3/4 cup margarine or butter
1 cup sugar
1 teaspoon Vanilla
2 ripe bananas
1 Egg
2 cups flour (I use 1 cup wheat, 1 cup white)
1 teaspoon Salt
1 teaspoon Baking Soda
1 Tablespoon cinnamon
1 teaspoon Nutmeg
1 cup Walnuts, chopped
3/4 Cup Peanut Butter
1. Starting with refrigerated peanut butter, form small balls by scooping with a teaspoon. Gently roll the peanut butter into a round shape and place on a plate. Make 30 balls, and return to the freezer. The colder the peanut butter is, the easier this will be.

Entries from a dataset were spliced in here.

(* ===== verification/IScoreDB.v ===== *)
(** * The I-Score databases: [IScoreDB] of [core/context.go]

    The stores of a running Reward Calculator and the directory that holds the
    account DBs.  There are two lists of account DBs: queries and claims read
    the query DBs, a calculation reads them and writes the calculate DBs, and
    the lists are exchanged by [toggleAccountDB].  [resetAccountDB] moves the
    old query DBs away as a backup, from which [rollbackAccountDB] takes them
    back.  [os.Rename] and [os.RemoveAll] act on the directory; a handle is
    the name of the directory entry it has open. *)

From Stdlib Require Strings.String.
From stdpp Require Import pretty.
From S2P Require Import Prelude Bytes HexInt Address Store Codec ClaimDB Management.
Import String.StringSyntax.

(** ** Directory entries *)

(** The two formats [calculate_%d_%d_%d] and [backup_%d_%d], by their
    parameters; printing is injective and [Sscanf] reads them back. *)
Inductive fname :=
  | AccountName (index count postfix : Z)
  | BackupName (calcBH index : Z).

#[global] Instance fname_eq_dec : EqDecision fname.
Proof. solve_decision. Defined.

#[global] Instance fname_countable : Countable fname.
Proof.
  refine (inj_countable'
    (fun f => match f with AccountName i n p => inl (i, n, p) | BackupName b i => inr (b, i) end)
    (fun s => match s with inl (i, n, p) => AccountName i n p | inr (b, i) => BackupName b i end) _).
  by intros [].
Defined.

Definition BackupDBNamePrefix : bytes := str "backup_".

Definition fname_string (f : fname) : bytes :=
  match f with
  | AccountName i n p =>
      str "calculate_" ++ str (pretty i) ++ str "_" ++ str (pretty n) ++ str "_" ++ str (pretty p)
  | BackupName b i => BackupDBNamePrefix ++ str (pretty b) ++ str "_" ++ str (pretty i)
  end.

Definition fname_le (f1 f2 : fname) : Prop := fname_string f1 <=b fname_string f2.
#[global] Instance fname_le_dec : RelDecision fname_le.
Proof. intros ??. unfold fname_le. apply _. Defined.

(** The patterns [backup_*] and [backup_<height>_*]. *)
Definition backup_match (blockHeight : option Z) (f : fname) : bool :=
  match f, blockHeight with
  | BackupName b _, Some h => b =? h
  | BackupName _ _, None => true
  | AccountName _ _ _, _ => false
  end.

Record IScoreDB (D : Type) := mkIScoreDB {
  info : DBInfoData;
  management : D;
  calcResult : D;
  preCommit : D;
  claim : D;
  claimBackup : D;
  Account0 : list fname;
  Account1 : list fname;
  files : gmap fname D;
}.
Arguments mkIScoreDB {D}. Arguments info {D}. Arguments management {D}. Arguments calcResult {D}.
Arguments preCommit {D}. Arguments claim {D}. Arguments claimBackup {D}.
Arguments Account0 {D}. Arguments Account1 {D}. Arguments files {D}.

Section Setters.
Context {D : Type}.
Implicit Type s : IScoreDB D.

Definition set_info v s := mkIScoreDB v (management s) (calcResult s) (preCommit s) (claim s)
  (claimBackup s) (Account0 s) (Account1 s) (files s).
Definition set_management v s := mkIScoreDB (info s) v (calcResult s) (preCommit s) (claim s)
  (claimBackup s) (Account0 s) (Account1 s) (files s).
Definition set_calcResult v s := mkIScoreDB (info s) (management s) v (preCommit s) (claim s)
  (claimBackup s) (Account0 s) (Account1 s) (files s).
Definition set_preCommit v s := mkIScoreDB (info s) (management s) (calcResult s) v (claim s)
  (claimBackup s) (Account0 s) (Account1 s) (files s).
Definition set_claims c cb s := mkIScoreDB (info s) (management s) (calcResult s) (preCommit s) c
  cb (Account0 s) (Account1 s) (files s).
Definition set_accounts a0 a1 s := mkIScoreDB (info s) (management s) (calcResult s) (preCommit s)
  (claim s) (claimBackup s) a0 a1 (files s).
Definition set_files f s := mkIScoreDB (info s) (management s) (calcResult s) (preCommit s)
  (claim s) (claimBackup s) (Account0 s) (Account1 s) f.
End Setters.

Section IScoreDB.
Context {D : Type} `{!LevelDB D, !Codec DBInfoData}.
Implicit Type s : IScoreDB D.

(** ** Account DBs *)

Definition getQueryDBList s : list fname := if QueryDBIsZero (info s) then Account0 s else Account1 s.
Definition getCalcDBList s : list fname := if QueryDBIsZero (info s) then Account1 s else Account0 s.

(** Through a handle: the content of the entry, and an update of it. *)
Definition db_at s (f : fname) : D := default ldb_empty (files s !! f).
Definition db_update (f : fname) (v : D) s : IScoreDB D := set_files (<[f := v]> (files s)) s.

(** [db.Open] creates what does not exist. *)
Definition db_Open (f : fname) (fs : gmap fname D) : gmap fname D :=
  match fs !! f with Some _ => fs | None => <[f := ldb_empty]> fs end.

(** A division by zero and an index out of range panic. *)
Definition getAccountDBIndex {E} s (address : Address) : outcome E nat :=
  match Address_ID address with
  | [] => Panic
  | prefix :: _ =>
      if DBCount (info s) =? 0 then Panic else Ok (Z.to_nat (Z.rem prefix (DBCount (info s))))
  end.

Definition nth_db {E} (l : list fname) (i : nat) : outcome E fname :=
  match l !! i with Some f => Ok f | None => Panic end.

Definition getCalculateDB {E} s (address : Address) : outcome E fname :=
  let! i := getAccountDBIndex s address in nth_db (getCalcDBList s) i.
Definition getQueryDB {E} s (address : Address) : outcome E fname :=
  let! i := getAccountDBIndex s address in nth_db (getQueryDBList s) i.

Definition account_names (count postfix : Z) : list fname :=
  map (fun i => AccountName i count postfix) (seqZ 1 count).

Definition OpenAccountDB s : IScoreDB D :=
  let l0 := account_names (DBCount (info s)) 0 in
  let l1 := account_names (DBCount (info s)) 1 in
  set_accounts l0 l1 (set_files (foldl (flip db_Open) (foldl (flip db_Open) (files s) l0) l1) s).

Definition CloseAccountDB s : IScoreDB D := set_accounts [] [] s.

(** ** Block heights *)

Definition writeToDB s : IScoreDB D :=
  set_management (bucket_Set PrefixManagement dbi_ID (dbi_Bytes (info s)) (management s)) s.

Definition toggleAccountDB (blockHeight : Z) s : IScoreDB D :=
  if ToggleBH (info s) =? blockHeight then s
  else writeToDB (set_info (set_Toggle (negb (QueryDBIsZero (info s))) blockHeight (info s)) s).

Definition getCalcDoneBH s := CalcDone (info s).
Definition getPrevCalcDoneBH s := PrevCalcDone (info s).
Definition getCalculatingBH s := Calculating (info s).
Definition getCurrentBlockInfo s := Current (info s).

Definition setCalculatingBH (blockHeight : Z) s : IScoreDB D :=
  writeToDB (set_info (set_Calculating blockHeight (info s)) s).
Definition resetCalculatingBH s : IScoreDB D :=
  writeToDB (set_info (set_Calculating (CalcDone (info s)) (info s)) s).
Definition isCalculating s : bool := getCalcDoneBH s <? getCalculatingBH s.
Definition setCurrentBlockInfo (blockHeight : Z) (blockHash : bytes) s : IScoreDB D :=
  writeToDB (set_info (set_Current (BlockInfo_set (Current (info s)) blockHeight blockHash) (info s)) s).
Definition setCalcDoneBH (blockHeight : Z) s : IScoreDB D :=
  let i := set_PrevCalcDone (CalcDone (info s)) (info s) in
  writeToDB (set_info (set_CalcDone blockHeight i) s).
Definition rollbackCurrentBlockInfo (blockHeight : Z) (blockHash : bytes) s : IScoreDB D :=
  writeToDB (setCurrentBlockInfo blockHeight blockHash s).
Definition rollbackAccountDBBlockInfo s : IScoreDB D :=
  let i := set_CalcDone (PrevCalcDone (info s)) (info s) in
  writeToDB (set_info (set_Calculating (PrevCalcDone i) i) s).

(** ** Backup of the account DBs *)

Definition RemoveAll (f : fname) (fs : gmap fname D) : gmap fname D := delete f fs.

(** [os.Rename] of a missing entry is an error. *)
Definition Rename (old new_ : fname) (fs : gmap fname D) : option (gmap fname D) :=
  match fs !! old with Some d => Some (<[new_ := d]> (delete old fs)) | None => None end.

2. Using with room temperature butter, cream together with sugar until light and fluffy. Add vanilla, mashed bananas and egg.
3. Sift flour, salt,baking soda, cinnamon and nutmeg together. Add to wet ingredients and stir until smooth. Fold in walnuts. Refrigerate dough 30 minutes.

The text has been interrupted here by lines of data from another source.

Lemma load_candidates_spec {E} l m :
  Forall (fun e => exists a p, e = (PrefixPRepCandidate ++ a, pcd_Bytes p) /\ wf_Address a /\
                               pcd_Address p = a /\ wf (pcd_Data p)) l ->
  NoDup (l.*1) ->
  exists m', load_candidates (E := E) l m = Ok m' /\
    forall a p, (m' !! a = Some p) <->
      (wf_Address a /\ pcd_Address p = a /\ wf (pcd_Data p) /\ (PrefixPRepCandidate ++ a, pcd_Bytes p) ∈ l) \/
      (~ (PrefixPRepCandidate ++ a ∈ l.*1) /\ m !! a = Some p).
Proof.
  intros Hl. revert m. induction Hl as [|e l (a & p & -> & Ha & Hp & Hw) _ IH]; intros m Hnd.
  { exists m. split; [done|]. intros a p. split.
    - intros H. right. split; [apply not_elem_of_nil|done].
    - intros [(_ & _ & _ & H)|[_ H]]; [by apply not_elem_of_nil in H|done]. }
  apply NoDup_cons in Hnd as [Hn Hnd]. cbn [load_candidates fst].
  rewrite drop_app_length. change (NewAddress (Some a)) with (NewAddress (Some (Address_Bytes a))).
  rewrite NewAddress_Bytes by done.
  unfold pcd_SetBytes, pcd_Bytes. rewrite unmarshal_marshal by done. cbn [fst pcd_Data].
  destruct (IH (<[a := mkPRepCandidate a (pcd_Data p)]> m) Hnd) as (m' & E1 & Hm'). exists m'. split; [done|].
  assert (Hpeq : mkPRepCandidate a (pcd_Data p) = p) by (destruct p; cbn in *; by subst).
  rewrite Hpeq in Hm'. intros b q. rewrite Hm'. clear Hm' IH.
  assert (Hinj : forall b, PrefixPRepCandidate ++ b = PrefixPRepCandidate ++ a -> b = a)
    by (intros b' E'; by apply app_inv_head in E').
  split.
  - intros [(H1 & H2 & H3 & H4)|[H1 H2]].
    + left. split_and!; try done. by right.
    + destruct (decide (b = a)) as [->|Hne].
      * rewrite lookup_insert_eq in H2. injection H2 as <-. left. split_and!; try done. by left.
      * rewrite lookup_insert_ne in H2 by done. right. split; [|done].
        cbn. apply not_elem_of_cons. split; [|done]. intros E'. by apply Hinj in E'.
  - intros [(H1 & H2 & H3 & H4)|[H1 H2]].
    + apply elem_of_cons in H4 as [E'|H4]; [|left; split_and!; done].
      apply pair_equal_spec in E' as [E1' E2']. apply Hinj in E1' as ->.
      right. split; [done|]. rewrite lookup_insert_eq. f_equal.
      apply marshal_inj in E2'; [|done..]. destruct p, q; cbn in *; by subst.
    + cbn in H1. apply not_elem_of_cons in H1 as [Hne H1]. right. split; [done|].
      rewrite lookup_insert_ne; [done|]. by intros ->.
Qed.

Lemma LoadPRepCandidate_mirror {E} d m : store_bytes d -> candidate_mirror d m ->
  LoadPRepCandidate (E := E) d = Ok m.
Proof.
  intros Hb [Hw Hk]. unfold LoadPRepCandidate.
  assert (Hiter : forall k v, (k, v) ∈ iter_prefix PrefixPRepCandidate d <->
    exists a p, m !! a = Some p /\ k = PrefixPRepCandidate ++ a /\ v = pcd_Bytes p).
  { intros k v. split.
    - intros Hin. pose proof (iter_prefix_elem_1 _ _ _ _ Hin) as Hg.
      apply iter_prefix_elem in Hin as [_ Hp]; [by apply Hk|apply prefix_bytes|by eapply Hb].
    - intros (a & p & Hm & -> & ->). destruct (Hw a p Hm) as (Ha & _).
      apply iter_prefix_elem; [apply prefix_bytes|apply Forall_app; split; [apply prefix_bytes|auto with rc]|].
      split; [|by exists a]. apply Hk; [by exists a|]. by exists a, p. }
  destruct (load_candidates_spec (E := E) (iter_prefix PrefixPRepCandidate d) ∅) as (m' & -> & Hm').
  { apply Forall_forall. intros [k v] (a & p & Hm & -> & ->)%Hiter. exists a, p.
    destruct (Hw a p Hm) as (? & ? & ?). done. }
  { apply iter_prefix_NoDup. }
  f_equal. apply map_eq. intros a. apply option_eq. intros p. rewrite Hm'. split.
  - intros [(Ha & Hp & Hwp & Hin)|[_ H]]; [|by rewrite lookup_empty in H].
    apply Hiter in Hin as (b & q & Hq & E1 & E2). apply app_inv_head in E1 as ->.
    destruct (Hw b q Hq) as (_ & Hqa & Hwq). apply marshal_inj in E2; [|done..].
    rewrite Hq. f_equal. destruct p, q; cbn in *; by subst.
  - intros Hm. destruct (Hw a p Hm) as (? & ? & ?). left. split_and!; try done.
    apply Hiter. by exists a, p.
Qed.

4. Preheat oven to 350 degrees. Spray two cookie sheets with cooking spray, or line with a baking mat. Slightly wet hands, so cookie dough won't stick, place a spoon full of dough into palm. Making an indent in center of dough and press in a peanut butter ball. Cover ball with a small amount of cookie dough. Place on cookie sheet and press to flatten slightly. Bake 11-12 minutes until slightly browned. Cool on baking rack.